(SUPPLIED ENTRIES begins)
Lemma stripColons_none s : ~ In COLON s -> stripColons s = s.
Proof.
  induction s as [|c r IH]; [reflexivity|]. intros H.
  change (stripColons (c :: r))
    with (if forallb isColon (c :: r) then [] else c :: stripColons r).
  simpl forallb. destruct (isColon c) eqn:C.
  - apply N.eqb_eq in C. destruct H. now left.
  - simpl. rewrite IH; [reflexivity|]. intros I. apply H. now right.
Qed.

(** A name that [cleanUsername] returned, without a colon and without a
    space at its end, is left as it is by the trim and by
    [cleanUsername]. *)
Lemma cleanUsername_fixed name (u := cleanUsername name) :
  ~ In COLON u -> endsWithSpace u = false ->
  startsWithSpace u = false /\ trim u = u /\ cleanUsername u = u /\
  ~ In LF u.
Proof.
  subst u. rewrite cleanUsername_plain. unfold cleanUsernamePlain.
  set (q := filter (fun c => negb (isQuote c)) name).
  set (v := trim (collapse false q)).
  destruct (stripColons_parts v) as (w & E & _).
  set (u := stripColons v) in *. intros NC ES.
  assert (SS : startsWithSpace u = false).
  { destruct u as [|c u'] eqn:U; [reflexivity|].
    apply startsWithSpace_prefix with w; [|discriminate].
    rewrite <- E. apply trim_edges. }
  assert (SP : spacedFrom false u = true).
  { apply spacedFrom_prefix with w. rewrite <- E. unfold v.
    destruct (trim_parts (collapse false q)) as (a & b & P & _).
    pose proof (spacedFrom_collapse q false) as K. rewrite P in K.
    apply spacedFrom_suffix in K. now apply spacedFrom_prefix in K. }
  assert (NQ : forallb (fun c => negb (isQuote c)) u = true).
  { apply forallb_forall. intros c I.
    assert (Iv : In c v) by (rewrite E; apply in_app_iff; now left).
    apply trim_incl, collapse_incl in Iv as [-> | Iq]; [reflexivity|].
    unfold q in Iq. apply filter_In in Iq as [_ Iq]. exact Iq. }
  assert (T : trim u = u) by now apply trim_solid.
  repeat split; try assumption.
  - rewrite cleanUsername_plain. unfold cleanUsernamePlain.
    rewrite (filter_all _ _ NQ), (collapse_spaced _ _ SP), T.
    now apply stripColons_none.
  - intros I. assert (LF = SPACE); [|discriminate].
    eapply spacedFrom_space; eauto.
Qed.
(SUPPLIED ENTRIES ends)
_TASK DETAILS_: Write out, word for word, the line containing "assert (T : trim" and every line after it to the end of the data above.

_TASK ANSWER_:
  assert (T : trim u = u) by now apply trim_solid.
  repeat split; try assumption.
  - rewrite cleanUsername_plain. unfold cleanUsernamePlain.
    rewrite (filter_all _ _ NQ), (collapse_spaced _ _ SP), T.
    now apply stripColons_none.
  - intros I. assert (LF = SPACE); [|discriminate].
    eapply spacedFrom_space; eauto.
Qed.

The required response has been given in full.